$ cat post/the-old-datacenter-/-the-deploy-went-sideways-fast-/-the-shell-recalls-it.md
the old datacenter / the deploy went sideways fast / the shell recalls it
Title: DevOps Wars, NoSQL Fever, and the Chaos of Real Work
May 31, 2010 was just another day for me, a seasoned platform engineer with 6 years in the trenches. But back then, it felt like I was living through a technological golden age, where every week brought new tools and ideas that promised to change how we build and maintain software.
The DevOps Debate
The term “DevOps” was still a bit of a buzzword, but its importance was quickly becoming clear. We were in the midst of a battle between Chef and Puppet for market dominance, with each side shouting about their superiority while I tried to find tools that fit our needs without getting stuck on the latest hype cycle.
Our team had just migrated from a monolithic Ruby application to a microservices architecture using Sinatra. The thought of orchestrating all these little services was daunting, but we were excited by the potential for better scaling and resilience. We started dipping our toes into Docker early on, but found it challenging to manage in production without a solid orchestration layer.
NoSQL Hype
NoSQL databases had taken the tech world by storm, and everyone was talking about Cassandra, MongoDB, and Riak. My team had settled on Cassandra for its horizontal scalability and eventual consistency model. But every morning, I woke up with new articles telling me why my choice was wrong, or better still, that a completely different approach would be the future.
One day, I found myself arguing with one of our senior developers over whether we should use Hadoop MapReduce to process logs or stick with something simpler like Apache Storm. Both were powerful tools, but neither felt quite right for us at the time. Our team was still figuring out what worked and what didn’t, and every decision came with a debate about best practices.
Debugging Production
Speaking of debates, I had just spent most of my day debugging an issue that popped up in our production environment.
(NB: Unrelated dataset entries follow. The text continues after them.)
(* ================================================================= *)
(** * Further properties of the code *)

(** Case analysis on the outcome of a call. *)
Ltac outcome :=
  repeat match goal with
         | |- _ /\ _ => split
         | |- _ <-> _ => split
         | |- forall _, _ => intro
         | H : _ /\ _ |- _ => destruct H
         | H : _ \/ _ |- _ => destruct H
         | H : exists _, _ |- _ => destruct H
         | H : Raise _ = Raise _ |- _ => injection H as <-
         | H : Ok _ = Raise _ |- _ => discriminate H
         | H : Raise _ = Ok _ |- _ => discriminate H
         | H : true = false |- _ => discriminate H
         | H : false = true |- _ => discriminate H
         | H : KeyError _ = KeyError _ |- _ => discriminate H
         | H : ?x <> ?x |- _ => contradiction (H eq_refl)
         | H : _ :: _ = [] |- _ => discriminate H
         end;
  try reflexivity; try discriminate; eauto.

(** ** The metrics report *)

Module ReportTheorems.

Import Frame Intelligence MetricsFacts.

(** The engine returns the all-zero report (score 0, risk high, empty chart)
    for every table that is empty or has no [entry_time] label, whatever
    store and employee identifier come with it. *)
Theorem default_report_on_missing_input :
  forall (df : DataFrame) (db : option DB) (employee_id : option string),
    Frame.empty df = true \/ has_column "entry_time" df = false ->
    compute_behavior_metrics df db employee_id
    = Ok (mk_metrics 0%float 0%float 0 0 0 0 0%float 0%float 0 "stable" 0 "high"
                     (mk_chart [] [])).
Proof.
  intros df db employee_id H. now rewrite (metrics_default df db employee_id H).
Qed.

Lemma default_report_on_missing_input_witness :
  compute_behavior_metrics (mk_df ["employee_id"; "date"] (rows Samples.outlier_table) [])
                           (Some Samples.office) (Some "E1")
  = Ok default_metrics.
Proof.
  apply default_report_on_missing_input. right. reflexivity.
Defined.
We were using AWS Elastic Load Balancers (ELBs) to distribute traffic, but we kept getting these mysterious timeouts where requests would hang for over 60 seconds before timing out completely.
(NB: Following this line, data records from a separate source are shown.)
(** C3 as stated fails: when the write to the store fails, the
    transaction is on file and the queue is empty. *)
Lemma request_without_queue_entry :
  let st := Sample.withTransactions [] (mkIDB [] 1 [false]) in
  let st' := handleStockInRequest Sample.clk Sample.widget 5 st in
  map t_id (transactions st') = ["TX-1700000000000"]
  /\ syncQueue (idb st') = []
  /\ ~ ((exists tx a, In tx (transactions st') /\ ~ In tx (transactions st)
                      /\ In a (syncQueue (idb st')) /\ payload a = PTransaction tx)
        \/ (transactions st' = transactions st
            /\ syncQueue (idb st') = syncQueue (idb st))).
Proof.
  cbv zeta. split; [reflexivity|]. split; [reflexivity|].
  intros [(tx & a & _ & _ & Ha & _) | [H _]].
  - exact Ha.
  - discriminate H.
Qed.




End Requests.

(** ** Strings: the pieces of a generated id *)

Section Strings.
Import Js.

Lemma append_nil_r (s : string) : s ++ "" = s.
Proof. induction s as [|c s IH]; simpl; [reflexivity|]. rewrite IH. reflexivity. Qed.

Lemma append_assoc (a b c : string) : (a ++ b) ++ c = a ++ (b ++ c).
Proof. induction a as [|x a IH]; simpl; [reflexivity|]. rewrite IH. reflexivity. Qed.

Lemma revString_acc acc s : revString acc s = revString "" s ++ acc.
Proof.
  revert acc. induction s as [|c s IH]; intros acc; simpl; [reflexivity|].
  rewrite (IH (String c acc)), (IH (String c "")).
  rewrite append_assoc. reflexivity.
Qed.

Lemma revString_twice cur s : revString "" (revString cur s) = revString "" cur ++ s.
Proof.
  revert cur. induction s as [|c s IH]; intros cur; simpl.
  - rewrite append_nil_r. reflexivity.
  - rewrite IH. simpl. rewrite (revString_acc (String c "")).
    rewrite append_assoc. reflexivity.
Qed.

Lemma splitGo_piece sep cur s rest :
  avoids sep s = true ->
  splitGo sep cur (s ++ String sep rest)
  = (revString "" cur ++ s) :: splitGo sep "" rest.
Proof.
  revert cur. induction s as [|c s IH]; intros cur H; simpl in *.
  - rewrite Ascii.eqb_refl, append_nil_r. reflexivity.
  - apply andb_true_iff in H. destruct H as [Hc Hs].
    apply negb_true_iff in Hc. rewrite Hc, IH by assumption.
    simpl. rewrite (revString_acc (String c "")), append_assoc. reflexivity.
Qed.

Lemma digits_avoid_dash d : avoids "-" (NilEmpty.string_of_uint d) = true.
Proof. induction d; simpl; auto. Qed.

Lemma showN_avoids_dash n : avoids "-" (showN n) = true.
Proof.
  unfold showN, NilZero.string_of_uint.
  destruct (N.to_uint n); try reflexivity; apply (digits_avoid_dash (_ _)).
Qed.

(** [newId.split('-')[1]] is the clock reading. *)
Lemma newId_suffix clk : at_ (split "-" (App.newId clk)) 1 = showN (App.now clk).
Proof.
  unfold App.newId, split.
  change ("it-" ++ showN (App.now clk) ++ "-" ++ showN (App.random1000 clk))
    with ("it" ++ String "-" (showN (App.now clk)
                               ++ String "-" (showN (App.random1000 clk)))).
  rewrite splitGo_piece by reflexivity.
  rewrite splitGo_piece by apply showN_avoids_dash.
  reflexivity.
Qed.

End Strings.

(** ** The item list under the approval updater *)

Section Items.
Import App Ledger.

Lemma find_hasId k l x : find (hasId k) l = Some x -> In x l /\ i_id x = k.
Proof.
  intros H. apply find_some in H. destruct H as [Hin Hk].
  split; [assumption|]. apply String.eqb_eq. exact Hk.
Qed.

Lemma find_map_hasId (f : Item -> Item) k l :
  (forall i, i_id (f i) = i_id i) ->
  find (hasId k) (map f l) = option_map f (find (hasId k) l).
Proof.
  intros Hf. induction l as [|i l IH]; simpl; auto.
  unfold hasId at 1 3. rewrite Hf. destruct (String.eqb (i_id i) k); auto.
Qed.

Lemma find_map_matches (f : Item -> Item) target src l :
  (forall i, matchesTarget target src (f i) = matchesTarget target src i) ->
  find (matchesTarget target src) (map f l)
  = option_map f (find (matchesTarget target src) l).
Proof.
  intros Hf. induction l as [|i l IH]; simpl; auto.
  rewrite Hf. destruct (matchesTarget target src i); auto.
Qed.

Lemma ids_decrementSource clk tx l : map i_id (decrementSource clk tx l) = map i_id l.
Proof.
  unfold decrementSource. rewrite map_map. apply map_ext.
  intros i. destruct (hasId (t_itemId tx) i); reflexivity.
Qed.

Lemma ids_mergeInto clk tx e l : map i_id (mergeInto clk tx e l) = map i_id l.
Proof.
  unfold mergeInto. rewrite map_map. apply map_ext.
  intros i. destruct (hasId (i_id e) i); reflexivity.
Qed.

(** With unique ids, the item found under an id is the only one that
    carries it. *)
Lemma unique_item l x y :
  NoDup (map i_id l) -> In x l -> In y l -> i_id x = i_id y -> x = y.
Proof.
  induction l as [|i l IH]; simpl; intros Hnd Hx Hy E; [contradiction|].
  inversion Hnd as [|? ? Hni Hnd']; subst.
  destruct Hx as [->|Hx], Hy as [->|Hy]; auto.
  - exfalso. apply Hni. rewrite E. apply in_map. assumption.
  - exfalso. apply Hni. rewrite <- E. apply in_map. assumption.
Qed.

Lemma find_decrementSource clk tx l src :
  find (hasId (t_itemId tx)) l = Some src ->
  find (hasId (t_itemId tx)) (decrementSource clk tx l)
  = Some (withQuantity (i_quantity src - t_quantity tx) (isoNow clk) src).
Proof.
  intros H. unfold decrementSource. rewrite find_map_hasId.
  - rewrite H. simpl. apply find_some in H. destruct H as [_ ->]. reflexivity.
  - intros i. destruct (hasId (t_itemId tx) i); reflexivity.
Qed.

Lemma matches_decrementSource clk tx target src l :
  find (matchesTarget target src) (decrementSource clk tx l)
  = option_map (fun i => if hasId (t_itemId tx) i
                         then withQuantity (i_quantity i - t_quantity tx) (isoNow clk) i
                         else i)
               (find (matchesTarget target src) l).
Proof.
  unfold decrementSource. apply find_map_matches.
  intros i. destruct (hasId (t_itemId tx) i); reflexivity.
Qed.

(** What the updater computes, by the type of the transaction and the
    presence of a matching item. *)
Lemma approveItems_other clk ws cs tx src l :
  t_type tx <> TRANSFER ->
  approveItems clk ws cs tx src l = decrementSource clk tx l.
Proof. unfold approveItems. destruct (t_type tx); congruence. Qed.

Lemma approveItems_transfer clk ws cs tx src target l :
  t_type tx = TRANSFER -> t_targetWarehouseId tx = Some target -> target <> "" ->
  approveItems clk ws cs tx src l
  = match find (matchesTarget target src) l with
    | Some e => mergeInto clk tx e (decrementSource clk tx l)
    | None => (decrementSource clk tx l ++ [newItem clk ws cs tx src target])%list
    end.
Proof.
  intros Hty Htg Hne. unfold approveItems. rewrite Hty, Htg.
  apply String.eqb_neq in Hne. rewrite Hne.
  rewrite matches_decrementSource.
  destruct (find (matchesTarget target src) l) as [e|]; simpl; [|reflexivity].
  unfold mergeInto. destruct (hasId (t_itemId tx) e); reflexivity.
Qed.

(** An id that is on file stays on file. *)
Lemma approveItems_keeps clk ws cs tx src l k x :
  find (hasId k) l = Some x ->
  exists y, find (hasId k) (approveItems clk ws cs tx src l) = Some y.
Proof.
  intros H.
  assert (Hd : exists y, find (hasId k) (decrementSource clk tx l) = Some y).
  { unfold decrementSource. rewrite find_map_hasId, H; simpl; eauto.
    intros i. destruct (hasId (t_itemId tx) i); reflexivity. }
  destruct Hd as [y Hy]. unfold approveItems.
  destruct (t_type tx); eauto.
  destruct (t_targetWarehouseId tx) as [target|]; eauto.
  destruct (String.eqb target ""); eauto.
  destruct (find (matchesTarget target src) (decrementSource clk tx l)) as [e|].
  - unfold mergeInto. rewrite find_map_hasId, Hy; simpl; eauto.
    intros i. destruct (hasId (i_id e) i); reflexivity.
  - clear H. induction (decrementSource clk tx l) as [|i l' IH]; simpl in *; [discriminate|].
    destruct (hasId k i); eauto.
Qed.

Lemma find_app_some {A : Type} (p : A -> bool) l l' x :
  find p l = Some x -> find p (l ++ l') = Some x.
Proof.
  induction l as [|a l IH]; simpl; [discriminate|]. destruct (p a); auto.
Qed.

Lemma matchesTarget_warehouse target src e :
  matchesTarget target src e = true ->
  i_warehouseId e = target /\ i_categoryId e = i_categoryId src /\ i_name e = i_name src.
Proof.
  unfold matchesTarget. rewrite !andb_true_iff, !String.eqb_eq. tauto.
Qed.

(** The source item after the updater, when it is not itself the item
    the transfer merges into. *)
Lemma approveItems_source clk ws cs tx src l :
  NoDup (map i_id l) ->
  find (hasId (t_itemId tx)) l = Some src ->
  t_targetWarehouseId tx <> Some (i_warehouseId src) ->
  find (hasId (t_itemId tx)) (approveItems clk ws cs tx src l)
  = Some (withQuantity (i_quantity src - t_quantity tx) (isoNow clk) src).
Proof.
  intros Hnd Hsrc Hwh.
  pose proof (find_decrementSource clk tx l src Hsrc) as Hd.
  unfold approveItems. destruct (t_type tx); auto.
  destruct (t_targetWarehouseId tx) as [target|]; auto.
  destruct (String.eqb target ""); auto.
  destruct (find (matchesTarget target src) (decrementSource clk tx l)) as [e|] eqn:He.
  - unfold mergeInto. rewrite find_map_hasId, Hd.
    + simpl. f_equal. unfold hasId at 1. simpl.
      destruct (String.eqb_spec (i_id src) (i_id e)) as [E|]; [exfalso|reflexivity].
      apply find_some in He. destruct He as [Hine Hm].
      apply matchesTarget_warehouse in Hm. destruct Hm as [Hw _].
      apply find_some in Hd. destruct Hd as [Hind _].
      rewrite <- (ids_decrementSource clk tx) in Hnd.
      assert (e = withQuantity (i_quantity src - t_quantity tx) (isoNow clk) src)
        by (apply (unique_item _ _ _ Hnd); auto).
      subst e. simpl in Hw. congruence.
    + intros i. destruct (hasId (i_id e) i); reflexivity.
  - apply find_app_some. assumption.
Qed.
After a few hours, I finally tracked it down to a misconfigured ELB health check interval. The default timeout was set too high, causing our application to appear unhealthy and get taken out of the rotation. A simple fix, but frustrating nonetheless. These little issues can really disrupt your day when you’re trying to focus on something more meaningful.
Continuous Delivery
We had just started exploring continuous integration with Jenkins and GitLab. The idea was to automate as much of our build process as possible so that we could catch errors early in the development cycle. It was a good move, but integrating all these tools together wasn’t without its challenges.
One particularly tough session involved setting up automated tests for our microservices. We were using RSpec and Mocha for Ruby, but it was tricky to get everything running smoothly. The team spent a lot of time arguing about the best approach—unit testing vs integration testing—but ultimately, we landed on something that worked for us.
Learning and Evolving
Reflecting on May 31, 2010, I realize how much has changed since then. DevOps is now an established practice, NoSQL databases are well-integrated into many architectures, and the term “Chaos Engineering” is a known concept in the tech world.
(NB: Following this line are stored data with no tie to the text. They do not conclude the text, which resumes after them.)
(** What one event does to the record set and to the two lists. *)
Lemma step_cases st e :
  let st' := step st e in
  (records st' = [] \/ exists newRecords,
     records st' = (records st ++ newRecords)%list) /\
  ((exactMatches st' = exactMatches st /\
    fuzzyMatches st' = fuzzyMatches st /\
    (records st' = [] -> records st = [])) \/
   (exactMatches st' = [] /\ fuzzyMatches st' = records st') \/
   (Spec.disjointById (exactMatches st') (fuzzyMatches st') /\
    records st' <> [])).
Proof.
  assert (Effect : forall s0 : AppState,
    (exactMatches s0 = exactMatches st /\ fuzzyMatches s0 = fuzzyMatches st /\
     (records s0 = [] -> records st = [])) \/
    (exactMatches s0 = [] /\ fuzzyMatches s0 = records s0) ->
    (exactMatches (searchEffect s0) = exactMatches st /\
     fuzzyMatches (searchEffect s0) = fuzzyMatches st /\
     (records (searchEffect s0) = [] -> records st = [])) \/
    (exactMatches (searchEffect s0) = [] /\
     fuzzyMatches (searchEffect s0) = records (searchEffect s0)) \/
    (Spec.disjointById (exactMatches (searchEffect s0))
                       (fuzzyMatches (searchEffect s0)) /\
     records (searchEffect s0) <> [])).
  { intros s0 H0.
    destruct (searchEffect_cases s0)
      as [-> | [-> | (ex & fz & D & R & ->)]]; cbn.
    - destruct H0 as [H0 | H0]; auto.
    - auto.
    - auto. }
  destruct e as [files | q | q | ]; cbn [App.step].
  - rewrite handleFiles_eq.
    destruct (fst (parseExcelFiles (randomDraws st) files))
      as [newRecords|].
    + split.
      * right. exists newRecords. now rewrite searchEffect_records.
      * apply Effect. left. cbn. repeat split.
        intros E. now apply List.app_eq_nil in E.
    + cbn. split.
      * right. exists []. now rewrite List.app_nil_r.
      * left. auto.
  - cbn. split.
    + right. exists []. now rewrite List.app_nil_r.
    + left. auto.
  - destruct (q =? debouncedQuery st).
    + split.
      * right. exists []. now rewrite List.app_nil_r.
      * left. auto.
    + split.
      * right. exists []. rewrite searchEffect_records. cbn.
        now rewrite List.app_nil_r.
      * apply Effect. left. cbn. auto.
  - split.
    + left. now rewrite searchEffect_records.
    + apply Effect. right. cbn. auto.
Qed.
Lemma empty_list_decodes_to_None_witness :
  _get_value_from_value_pb
    (datastore_pb.set_indexed
       (datastore_pb.set_list_value datastore_pb.Value_ []) false) = Ok VNone /\
  [VInt 7] <> [].
Proof.
  split.
  - apply (proj1 (empty_list_decodes_to_None _)).
    + unfold no_tag_set. simpl. repeat split.
    + reflexivity.
  - apply (proj2 (empty_list_decodes_to_None
                    (datastore_pb.set_list_value datastore_pb.Value_
                       [datastore_pb.set_integer_value datastore_pb.Value_ 7]))).
    reflexivity.
Defined.

(** C5, as stated, fails: no wire value makes the decoder raise
    [MalformedValue].  In particular the empty message decodes to [None]
    when it is the whole value, when it is a list element and when it is
    the value of a property. *)
Lemma MalformedValue_counterexample :
  _get_value_from_value_pb datastore_pb.Value_ = Ok VNone /\
  _get_value_from_value_pb
    (datastore_pb.set_list_value datastore_pb.Value_ [datastore_pb.Value_])
    = Ok (VList [VNone]) /\
  _get_value_from_property_pb (datastore_pb.mkProperty "p" datastore_pb.Value_)
    = Ok VNone /\
  ~ exists v, _get_value_from_value_pb v = Raise MalformedValue.
Proof.
  repeat split; try reflexivity.
  intros (v & H). apply decode_errors in H as [H|H]; discriminate.
Qed.

(** C5, amended: decoding a wire value never raises [MalformedValue];
    a message with no field populated and no list element decodes to
    [None] wherever it occurs. *)
Theorem decode_never_MalformedValue (v : datastore_pb.Value) :
  _get_value_from_value_pb v <> Raise MalformedValue /\
  (no_tag_set v -> datastore_pb.list_value v = [] ->
   _get_value_from_value_pb v = Ok VNone).
Proof.
  split.
  - intros H. apply decode_errors in H as [H|H]; discriminate.
  - intros Hno Hnil. rewrite (decode_no_tag v Hno), Hnil. reflexivity.
Qed.

Lemma decode_never_MalformedValue_witness :
  _get_value_from_value_pb datastore_pb.Value_ = Ok VNone.
Proof.
  apply (proj2 (decode_never_MalformedValue datastore_pb.Value_)).
  - unfold no_tag_set. simpl. repeat split.
  - reflexivity.
Defined.

(** ** Keys *)

Lemma path_args_loop (elements : list PathElement) (acc : list path_arg) :
  fold_left
    (fun (path_args : list path_arg) (element : PathElement) =>
       let path_args := path_args ++ [PStr (datastore_pb.kind element)] in
       let path_args :=
         match datastore_pb.id element with
         | Some i => path_args ++ [PInt i]
         | None => path_args
         end in
       match datastore_pb.name element with
       | Some n => path_args ++ [PStr n]
       | None => path_args
       end)
    elements acc
  = acc ++ flat_map element_args elements.
Proof.
  revert acc. induction elements as [|e elements IH]; intros acc; simpl.
  - rewrite app_nil_r. reflexivity.
  - rewrite IH. unfold element_args.
    destruct (datastore_pb.id e), (datastore_pb.name e); simpl;
      rewrite <- ?app_assoc; reflexivity.
Qed.

Lemma key_from_protobuf_eq (pb : datastore_pb.Key) :
  key_from_protobuf pb
  = key.mkKey (flat_map element_args (datastore_pb.path_element pb))
      (datastore_pb.namespace (datastore_pb.partition_id pb))
      (datastore_pb.dataset_id (datastore_pb.partition_id pb)).
Proof.
  unfold key_from_protobuf. rewrite path_args_loop. simpl.
  destruct (datastore_pb.dataset_id _), (datastore_pb.namespace _); reflexivity.
Qed.

Lemma path_of_elements (elements : list PathElement) :
  Forall at_most_one_identifier elements ->
  all_but_last has_identifier elements ->
  key.path (flat_map element_args elements) = map segment_of elements.
Proof.
  induction elements as [|e elements IH]; [reflexivity|].
  intros Hone Hlast. inversion Hone as [|? ? He Hone']; subst.
  destruct e as [k i n]. unfold at_most_one_identifier in He. simpl in He.
  destruct elements as [|e' elements].
  - destruct He as [-> | ->]; [destruct n | destruct i]; reflexivity.
  - destruct Hlast as [Hid Hlast]. specialize (IH Hone' Hlast).
    unfold has_identifier, identifier_of in Hid. simpl in Hid.
    change (flat_map element_args (datastore_pb.mkPathElement k i n :: e' :: elements))
      with (element_args (datastore_pb.mkPathElement k i n)
            ++ flat_map element_args (e' :: elements)).
    destruct He as [-> | ->]; [destruct n | destruct i]; try congruence;
      unfold element_args; simpl app; cbn [key.path map];
      unfold segment_of at 1, identifier_of; simpl;
      (f_equal; exact IH).
Qed.

(** C9, as stated, fails: both path elements below carry at most one of
    id and name, yet the decoded path is [("A","B"); ("C",-)] and not
    [("A",-); ("B","C")].  The wire key [("A", name "B"); ("C", -)] yields
    the very same [Key], so no reading of the flat path can tell the
    two apart. *)
Lemma key_path_counterexample :
  let pb := datastore_pb.mkKey (datastore_pb.mkPartitionId None None)
              [datastore_pb.mkPathElement "A" None None;
               datastore_pb.mkPathElement "B" None (Some "C")] in
  let pb' := datastore_pb.mkKey (datastore_pb.mkPartitionId None None)
               [datastore_pb.mkPathElement "A" None (Some "B");
                datastore_pb.mkPathElement "C" None None] in
  Forall at_most_one_identifier (datastore_pb.path_element pb) /\
  key.path (key.flat_path (key_from_protobuf pb))
    = [(PStr "A", Some (PStr "B")); (PStr "C", None)] /\
  map segment_of (datastore_pb.path_element pb)
    = [(PStr "A", None); (PStr "B", Some (PStr "C"))] /\
  key.path (key.flat_path (key_from_protobuf pb))
    <> map segment_of (datastore_pb.path_element pb) /\
  key_from_protobuf pb = key_from_protobuf pb'.
Proof.
  simpl. split; [|split; [|split; [|split]]].
  - repeat constructor; unfold at_most_one_identifier; simpl; auto.
  - reflexivity.
  - reflexivity.
  - unfold segment_of, identifier_of; simpl. discriminate.
  - reflexivity.
Qed.

(** C9, amended: for every wire key in which each path element has at
    most one of id and name set and every element but the last has one of
    them, the decoded key has the partition's dataset id and namespace
    ([None] exactly when the field is absent) and its path lists, in wire
    order, one segment per element: the kind with the numeric id if
    present, else the name if present, else nothing. *)
Theorem key_from_protobuf_spec (pb : datastore_pb.Key) :
  Forall at_most_one_identifier (datastore_pb.path_element pb) ->
  all_but_last has_identifier (datastore_pb.path_element pb) ->
  key.dataset_id (key_from_protobuf pb)
    = datastore_pb.dataset_id (datastore_pb.partition_id pb) /\
  key.namespace (key_from_protobuf pb)
    = datastore_pb.namespace (datastore_pb.partition_id pb) /\
  key.path (key.flat_path (key_from_protobuf pb))
    = map segment_of (datastore_pb.path_element pb).
Proof.
  intros Hone Hlast. rewrite key_from_protobuf_eq. simpl.
  repeat split. apply path_of_elements; assumption.
Qed.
Back then, though, it felt like every day was filled with new challenges and learning opportunities. The rapid pace of change meant that there were always new tools to explore and problems to solve. I look back on those days with a mix of nostalgia and appreciation for the hard work and dedication that went into building and maintaining our platform.
In the end, it wasn’t about keeping up with every trend or adopting the latest tool; it was about finding what worked for us and sticking with it long enough to see results. That’s the real challenge in DevOps—turning theory into practice and seeing your efforts pay off in production.
Hope this gives you a glimpse into what life as an engineer looked like back then.